As the brand-name suggests, Liza Tremblay is one half of a growing food-business. Joe and Liza Tremblay’s 800-square-foot ice cream facility in Sag Harbor is just a stone’s throw from Bay Burger, which they also run together. They met in college, when her Smith College roommate introduced her to Joe, who was studying at Tulane University in New Orleans. The two immediately hit it off and were married six months after their college graduations. Shortly afterward, they paid a visit to her parents in Sag Harbor. The newlyweds lamented the lack of a good burger joint, and stored that thought away for a few years as they worked in the food business in New York.
In 2005, the perfect building for a burger joint came on the market. Sensing the time was right, the Tremblays pooled their resources, and on Memorial Day weekend of 2007 Bay Burger opened. Along with their businesses, their family has since grown to include Leo, 5, and Rose, 1.
Early on, a division of labor presented itself, with Joe grinding the meat and baking homemade buns, while Liza experimented making ice cream. Though she’s always cooked, ice cream was completely new so she did what any beginner would do: She enrolled in a three-day course offered by the guy whose claim to fame includes Cookies and Cream, Milky Way, and Snickers ice cream, all of which he made in 1978 at a restaurant he owned in Philadelphia. At his Ice Cream University in New Jersey, Malcolm Stogo preaches the virtues of quality.
“His main thing is to buy the best ingredients you can, because people can taste the difference,” Liza said. “He said ‘don’t worry about the cost, just always buy the best stuff.’ ”

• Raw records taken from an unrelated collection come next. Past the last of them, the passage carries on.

(** The loop over the blocks.  [mfuel] bounds the minors of a block. *)
Fixpoint malloc_loop (fuel mfuel : nat) (size req maj : Z) (startedBet : bool) (bestSize : Z) : M (lheap P) Z :=
  if maj =? 0 then ret 0
  else
    match fuel with
    | O => nofuel
    | S fuel' =>
        msize <- ld (maj_size maj) ;;
        usage <- ld (maj_usage maj) ;;
        let diff := u32 (msize - usage) in
        best <- (if bestSize <? diff then modify (set_bestBet maj) ;;; ret diff else ret bestSize) ;;
        next <- ld (maj_next maj) ;;
        root <- gets l_memRoot ;;
        if diff <? u32 (size + MINOR) then
          if negb (next =? 0) then malloc_loop fuel' mfuel size req next startedBet best
          else if startedBet then malloc_loop fuel' mfuel size req root false best
          else
            n <- append_block maj size ;;
            if n =? 0 then ret 0
            else
              r <- place mfuel n size req ;;
              match r with
              | Some p => ret p
              | None => after_block fuel' mfuel size req n startedBet best
              end
        else
          r <- place mfuel maj size req ;;
          match r with
          | Some p => ret p
          | None => after_block fuel' mfuel size req maj startedBet best
          end
    end
(** CASE 5 and the step to the next block. *)
with after_block (fuel mfuel : nat) (size req maj : Z) (startedBet : bool) (bestSize : Z) : M (lheap P) Z :=
  match fuel with
  | O => nofuel
  | S fuel' =>
      next <- ld (maj_next maj) ;;
      if next =? 0 then
        if startedBet then
          root <- gets l_memRoot ;;
          malloc_loop fuel' mfuel size req root false bestSize
        else
          n <- append_block maj size ;;
          if n =? 0 then ret 0
          else malloc_loop fuel' mfuel size req n startedBet bestSize
      else malloc_loop fuel' mfuel size req next startedBet bestSize
  end.
(** The block to start with: the best bet, if it has room, else the root; and
    the initial [bestSize]. *)
Definition start_block (size : Z) : M (lheap P) (Z * bool * Z) :=
  root <- gets l_memRoot ;;
  bet <- gets l_bestBet ;;
  if bet =? 0 then ret (root, false, 0)
  else
    bsize <- ld (maj_size bet) ;;
    usage <- ld (maj_usage bet) ;;
    let best := u32 (bsize - usage) in
    if best >? u32 (size + MINOR) then ret (bet, true, best) else ret (root, false, best).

As you’d imagine, dairy is key, and for the past five years, Liza has worked with a Poughkeepsie dairy to create a proprietary base, made of only pasteurized milk, cream, sugar, and eggs — and devoid of any preservatives, stabilizers, or gums found in most other store-bought ice creams. To make her cult-following vanilla, for instance, she adds only vanilla extract and crushed vanilla beans to the base.
For now, the main bottleneck to growing the business is distribution, which the duo now handle entirely on their own.
“If we want to grow much past where we are now, we’d need a large distributor,” Tremblay said. “I don’t know if I’m ready to make that jump.”
Outsourcing the packing is also an option. “But then it’s not made in Sag Harbor.” And “conceived in Sag Harbor but made in Connecticut” doesn’t hold quite the same appeal.